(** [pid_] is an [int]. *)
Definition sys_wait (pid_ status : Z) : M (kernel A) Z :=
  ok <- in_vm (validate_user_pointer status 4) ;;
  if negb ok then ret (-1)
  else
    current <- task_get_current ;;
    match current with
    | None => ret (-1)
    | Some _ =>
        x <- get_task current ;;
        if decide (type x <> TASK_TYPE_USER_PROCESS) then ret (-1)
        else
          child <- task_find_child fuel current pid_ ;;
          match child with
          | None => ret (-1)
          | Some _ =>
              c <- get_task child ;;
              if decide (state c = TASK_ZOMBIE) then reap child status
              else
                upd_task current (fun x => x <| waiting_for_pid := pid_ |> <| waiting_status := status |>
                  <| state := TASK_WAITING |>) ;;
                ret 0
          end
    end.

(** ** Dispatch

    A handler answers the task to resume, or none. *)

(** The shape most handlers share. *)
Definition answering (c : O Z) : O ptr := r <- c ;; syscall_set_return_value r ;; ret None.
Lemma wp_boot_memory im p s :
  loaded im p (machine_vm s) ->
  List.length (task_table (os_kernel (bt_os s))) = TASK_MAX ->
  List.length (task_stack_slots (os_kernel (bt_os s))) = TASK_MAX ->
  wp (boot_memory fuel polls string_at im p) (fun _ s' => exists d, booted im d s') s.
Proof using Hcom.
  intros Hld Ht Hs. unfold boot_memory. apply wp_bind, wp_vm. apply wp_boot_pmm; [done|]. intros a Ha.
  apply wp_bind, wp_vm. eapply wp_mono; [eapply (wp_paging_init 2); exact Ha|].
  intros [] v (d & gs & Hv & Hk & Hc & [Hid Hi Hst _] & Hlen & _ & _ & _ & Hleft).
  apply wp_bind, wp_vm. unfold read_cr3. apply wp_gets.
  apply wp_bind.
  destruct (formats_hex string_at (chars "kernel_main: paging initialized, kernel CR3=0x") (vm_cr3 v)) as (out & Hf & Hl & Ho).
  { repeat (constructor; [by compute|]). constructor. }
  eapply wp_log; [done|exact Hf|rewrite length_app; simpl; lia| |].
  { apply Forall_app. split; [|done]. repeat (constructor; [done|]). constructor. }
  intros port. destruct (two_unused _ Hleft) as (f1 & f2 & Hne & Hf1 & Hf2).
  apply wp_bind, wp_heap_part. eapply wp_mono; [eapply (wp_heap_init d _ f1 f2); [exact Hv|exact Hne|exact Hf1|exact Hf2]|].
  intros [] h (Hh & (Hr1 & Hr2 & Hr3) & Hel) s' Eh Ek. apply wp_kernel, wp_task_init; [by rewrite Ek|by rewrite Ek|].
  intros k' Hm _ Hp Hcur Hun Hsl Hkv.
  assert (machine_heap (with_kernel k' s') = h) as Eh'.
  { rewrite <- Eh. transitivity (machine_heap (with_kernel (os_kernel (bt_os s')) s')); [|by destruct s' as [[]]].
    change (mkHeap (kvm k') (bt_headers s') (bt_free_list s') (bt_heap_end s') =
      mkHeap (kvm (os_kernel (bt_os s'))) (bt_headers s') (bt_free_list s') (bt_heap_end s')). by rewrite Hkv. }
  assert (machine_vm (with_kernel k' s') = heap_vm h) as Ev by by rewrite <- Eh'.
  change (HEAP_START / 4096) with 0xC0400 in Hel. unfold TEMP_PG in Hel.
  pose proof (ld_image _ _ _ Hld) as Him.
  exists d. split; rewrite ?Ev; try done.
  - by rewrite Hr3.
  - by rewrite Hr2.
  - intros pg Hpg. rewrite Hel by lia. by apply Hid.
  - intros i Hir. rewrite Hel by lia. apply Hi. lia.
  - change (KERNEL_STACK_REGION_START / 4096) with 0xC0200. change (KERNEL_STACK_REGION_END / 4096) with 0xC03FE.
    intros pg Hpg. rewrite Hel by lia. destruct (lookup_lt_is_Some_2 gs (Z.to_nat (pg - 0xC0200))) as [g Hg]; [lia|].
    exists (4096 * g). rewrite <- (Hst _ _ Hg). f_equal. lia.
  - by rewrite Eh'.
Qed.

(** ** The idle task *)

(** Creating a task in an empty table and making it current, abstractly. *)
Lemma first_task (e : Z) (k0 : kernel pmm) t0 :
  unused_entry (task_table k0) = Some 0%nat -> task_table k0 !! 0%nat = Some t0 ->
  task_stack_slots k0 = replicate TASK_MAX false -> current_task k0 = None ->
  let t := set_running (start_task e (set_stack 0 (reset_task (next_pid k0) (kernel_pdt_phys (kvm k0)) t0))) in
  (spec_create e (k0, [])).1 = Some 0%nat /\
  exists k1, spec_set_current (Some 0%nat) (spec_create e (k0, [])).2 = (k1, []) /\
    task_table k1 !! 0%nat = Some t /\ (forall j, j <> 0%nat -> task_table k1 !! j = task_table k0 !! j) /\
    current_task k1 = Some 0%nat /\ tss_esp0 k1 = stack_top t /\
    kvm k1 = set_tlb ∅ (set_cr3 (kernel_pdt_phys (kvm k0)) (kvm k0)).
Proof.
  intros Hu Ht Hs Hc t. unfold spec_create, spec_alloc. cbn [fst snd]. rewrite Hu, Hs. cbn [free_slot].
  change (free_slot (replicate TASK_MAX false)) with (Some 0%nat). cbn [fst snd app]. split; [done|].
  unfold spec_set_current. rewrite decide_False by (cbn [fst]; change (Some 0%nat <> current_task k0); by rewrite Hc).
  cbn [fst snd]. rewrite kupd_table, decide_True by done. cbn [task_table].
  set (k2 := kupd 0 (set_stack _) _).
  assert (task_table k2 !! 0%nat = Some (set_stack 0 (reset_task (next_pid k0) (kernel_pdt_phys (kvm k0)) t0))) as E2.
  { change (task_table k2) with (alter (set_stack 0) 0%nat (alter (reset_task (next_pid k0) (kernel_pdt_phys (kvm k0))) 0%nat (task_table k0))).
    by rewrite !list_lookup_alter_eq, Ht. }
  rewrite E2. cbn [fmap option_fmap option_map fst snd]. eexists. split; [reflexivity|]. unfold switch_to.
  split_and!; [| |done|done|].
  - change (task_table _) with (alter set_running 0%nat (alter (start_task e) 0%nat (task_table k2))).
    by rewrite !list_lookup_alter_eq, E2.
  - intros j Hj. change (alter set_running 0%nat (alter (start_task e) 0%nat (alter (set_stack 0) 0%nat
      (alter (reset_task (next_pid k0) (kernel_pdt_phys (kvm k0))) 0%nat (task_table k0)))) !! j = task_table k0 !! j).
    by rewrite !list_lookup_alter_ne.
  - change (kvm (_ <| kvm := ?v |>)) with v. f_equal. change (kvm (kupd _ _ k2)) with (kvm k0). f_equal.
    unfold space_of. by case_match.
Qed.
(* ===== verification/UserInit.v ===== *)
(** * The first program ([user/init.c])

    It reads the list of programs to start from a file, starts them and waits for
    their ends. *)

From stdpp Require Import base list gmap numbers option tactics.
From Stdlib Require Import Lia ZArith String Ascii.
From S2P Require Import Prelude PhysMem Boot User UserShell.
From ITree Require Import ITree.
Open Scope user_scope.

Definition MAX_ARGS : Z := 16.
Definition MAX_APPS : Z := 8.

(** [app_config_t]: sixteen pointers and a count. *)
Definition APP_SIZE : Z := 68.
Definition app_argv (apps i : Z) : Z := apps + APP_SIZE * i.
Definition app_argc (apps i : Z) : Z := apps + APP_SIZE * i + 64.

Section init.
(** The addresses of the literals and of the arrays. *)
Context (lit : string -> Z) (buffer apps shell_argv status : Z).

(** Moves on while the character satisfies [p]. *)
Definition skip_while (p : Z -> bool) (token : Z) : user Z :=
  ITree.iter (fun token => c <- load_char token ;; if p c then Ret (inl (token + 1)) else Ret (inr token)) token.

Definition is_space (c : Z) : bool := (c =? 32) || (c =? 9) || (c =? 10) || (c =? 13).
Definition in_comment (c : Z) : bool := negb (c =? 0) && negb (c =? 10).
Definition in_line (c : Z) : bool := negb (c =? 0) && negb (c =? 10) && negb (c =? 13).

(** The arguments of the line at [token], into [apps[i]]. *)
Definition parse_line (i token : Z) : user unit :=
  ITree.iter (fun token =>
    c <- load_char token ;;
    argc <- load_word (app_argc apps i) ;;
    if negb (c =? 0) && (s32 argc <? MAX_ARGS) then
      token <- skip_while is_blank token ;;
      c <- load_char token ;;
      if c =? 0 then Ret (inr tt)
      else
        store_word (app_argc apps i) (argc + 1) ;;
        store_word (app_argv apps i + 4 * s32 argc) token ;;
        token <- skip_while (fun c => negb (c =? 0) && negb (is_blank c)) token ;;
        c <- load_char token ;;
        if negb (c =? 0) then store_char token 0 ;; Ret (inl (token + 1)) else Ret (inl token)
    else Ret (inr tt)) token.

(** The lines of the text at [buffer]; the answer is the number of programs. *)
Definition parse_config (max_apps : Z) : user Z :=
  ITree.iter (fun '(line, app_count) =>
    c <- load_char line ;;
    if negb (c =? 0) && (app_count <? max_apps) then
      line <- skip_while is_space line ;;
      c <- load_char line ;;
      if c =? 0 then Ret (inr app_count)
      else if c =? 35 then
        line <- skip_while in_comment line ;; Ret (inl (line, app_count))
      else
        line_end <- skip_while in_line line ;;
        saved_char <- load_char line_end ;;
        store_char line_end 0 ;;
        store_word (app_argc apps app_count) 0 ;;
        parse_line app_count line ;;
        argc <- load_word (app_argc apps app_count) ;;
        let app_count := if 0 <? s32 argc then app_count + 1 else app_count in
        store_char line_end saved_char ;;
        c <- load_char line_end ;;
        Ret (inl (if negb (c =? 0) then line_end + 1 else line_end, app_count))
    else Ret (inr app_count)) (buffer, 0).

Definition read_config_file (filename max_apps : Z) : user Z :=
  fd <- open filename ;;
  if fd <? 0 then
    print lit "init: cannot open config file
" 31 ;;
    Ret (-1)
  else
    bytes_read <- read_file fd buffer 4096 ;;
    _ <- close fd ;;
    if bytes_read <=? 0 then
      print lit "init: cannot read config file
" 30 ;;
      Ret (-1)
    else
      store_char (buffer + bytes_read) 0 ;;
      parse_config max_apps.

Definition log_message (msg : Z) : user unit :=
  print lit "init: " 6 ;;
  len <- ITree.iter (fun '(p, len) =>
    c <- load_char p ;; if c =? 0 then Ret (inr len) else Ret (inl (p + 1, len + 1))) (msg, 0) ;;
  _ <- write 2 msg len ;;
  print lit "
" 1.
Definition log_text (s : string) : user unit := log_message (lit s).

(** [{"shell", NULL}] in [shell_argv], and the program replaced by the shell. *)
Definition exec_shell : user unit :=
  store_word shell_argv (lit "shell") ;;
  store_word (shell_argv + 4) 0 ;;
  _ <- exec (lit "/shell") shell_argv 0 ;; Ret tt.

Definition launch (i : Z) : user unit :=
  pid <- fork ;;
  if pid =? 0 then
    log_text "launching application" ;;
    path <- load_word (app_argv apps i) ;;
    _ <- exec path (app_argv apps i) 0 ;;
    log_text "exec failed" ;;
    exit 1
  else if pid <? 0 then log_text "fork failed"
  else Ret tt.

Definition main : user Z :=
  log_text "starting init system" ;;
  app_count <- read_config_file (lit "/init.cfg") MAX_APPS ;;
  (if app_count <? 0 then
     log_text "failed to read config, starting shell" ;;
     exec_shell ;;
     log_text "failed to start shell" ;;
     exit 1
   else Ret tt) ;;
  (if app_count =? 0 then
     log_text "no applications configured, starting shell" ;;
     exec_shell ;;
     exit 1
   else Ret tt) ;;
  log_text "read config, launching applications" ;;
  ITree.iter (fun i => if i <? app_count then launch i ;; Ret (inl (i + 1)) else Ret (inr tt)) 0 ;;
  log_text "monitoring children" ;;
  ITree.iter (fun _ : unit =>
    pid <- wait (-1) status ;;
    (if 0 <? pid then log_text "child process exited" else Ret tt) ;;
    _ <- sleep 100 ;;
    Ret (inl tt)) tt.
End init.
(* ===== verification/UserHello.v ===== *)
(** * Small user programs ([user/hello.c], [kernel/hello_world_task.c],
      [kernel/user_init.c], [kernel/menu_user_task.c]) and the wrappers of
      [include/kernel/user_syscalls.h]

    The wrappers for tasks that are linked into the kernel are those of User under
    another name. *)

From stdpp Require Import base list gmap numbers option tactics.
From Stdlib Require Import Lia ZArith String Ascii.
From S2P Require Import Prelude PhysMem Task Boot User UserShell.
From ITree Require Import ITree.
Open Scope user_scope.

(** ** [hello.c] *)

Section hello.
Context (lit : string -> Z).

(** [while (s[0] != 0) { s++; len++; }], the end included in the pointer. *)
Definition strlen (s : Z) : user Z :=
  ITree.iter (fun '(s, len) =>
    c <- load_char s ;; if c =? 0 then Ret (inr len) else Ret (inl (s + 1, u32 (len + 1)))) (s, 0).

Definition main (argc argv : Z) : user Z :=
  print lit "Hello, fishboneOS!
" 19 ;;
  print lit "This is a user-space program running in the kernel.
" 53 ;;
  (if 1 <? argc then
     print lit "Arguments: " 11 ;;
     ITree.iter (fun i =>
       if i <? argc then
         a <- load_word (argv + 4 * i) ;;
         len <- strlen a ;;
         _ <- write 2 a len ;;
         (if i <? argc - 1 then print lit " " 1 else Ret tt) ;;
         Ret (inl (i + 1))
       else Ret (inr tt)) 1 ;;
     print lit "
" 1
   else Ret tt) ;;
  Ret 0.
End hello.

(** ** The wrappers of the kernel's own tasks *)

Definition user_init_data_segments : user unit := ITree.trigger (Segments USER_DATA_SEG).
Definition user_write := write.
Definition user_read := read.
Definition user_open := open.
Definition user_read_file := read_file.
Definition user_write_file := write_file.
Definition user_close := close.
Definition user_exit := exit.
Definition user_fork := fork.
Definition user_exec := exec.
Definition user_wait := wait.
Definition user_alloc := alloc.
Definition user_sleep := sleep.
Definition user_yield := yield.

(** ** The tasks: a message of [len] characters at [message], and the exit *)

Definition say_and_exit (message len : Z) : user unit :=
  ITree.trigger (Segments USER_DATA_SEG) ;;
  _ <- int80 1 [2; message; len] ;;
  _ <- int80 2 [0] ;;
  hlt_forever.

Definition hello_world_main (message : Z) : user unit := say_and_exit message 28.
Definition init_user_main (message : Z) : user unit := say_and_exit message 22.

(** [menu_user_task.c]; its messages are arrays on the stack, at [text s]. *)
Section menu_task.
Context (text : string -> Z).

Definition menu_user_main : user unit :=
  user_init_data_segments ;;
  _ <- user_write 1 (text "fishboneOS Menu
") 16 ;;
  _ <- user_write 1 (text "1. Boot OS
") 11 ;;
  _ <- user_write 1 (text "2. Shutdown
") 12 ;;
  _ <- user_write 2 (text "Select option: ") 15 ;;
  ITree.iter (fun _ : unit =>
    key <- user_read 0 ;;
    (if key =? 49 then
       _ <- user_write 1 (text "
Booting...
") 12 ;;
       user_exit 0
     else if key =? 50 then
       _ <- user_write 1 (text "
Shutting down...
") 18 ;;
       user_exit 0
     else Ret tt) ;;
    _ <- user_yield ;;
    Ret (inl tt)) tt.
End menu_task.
○ ○ ○ ○ ○ ○ ○
▶ [What the exercise asks] The word to find is "trigger". Copy every line of the records that holds it.

▶ [Answer section]
Definition user_init_data_segments : user unit := ITree.trigger (Segments USER_DATA_SEG).
  ITree.trigger (Segments USER_DATA_SEG) ;;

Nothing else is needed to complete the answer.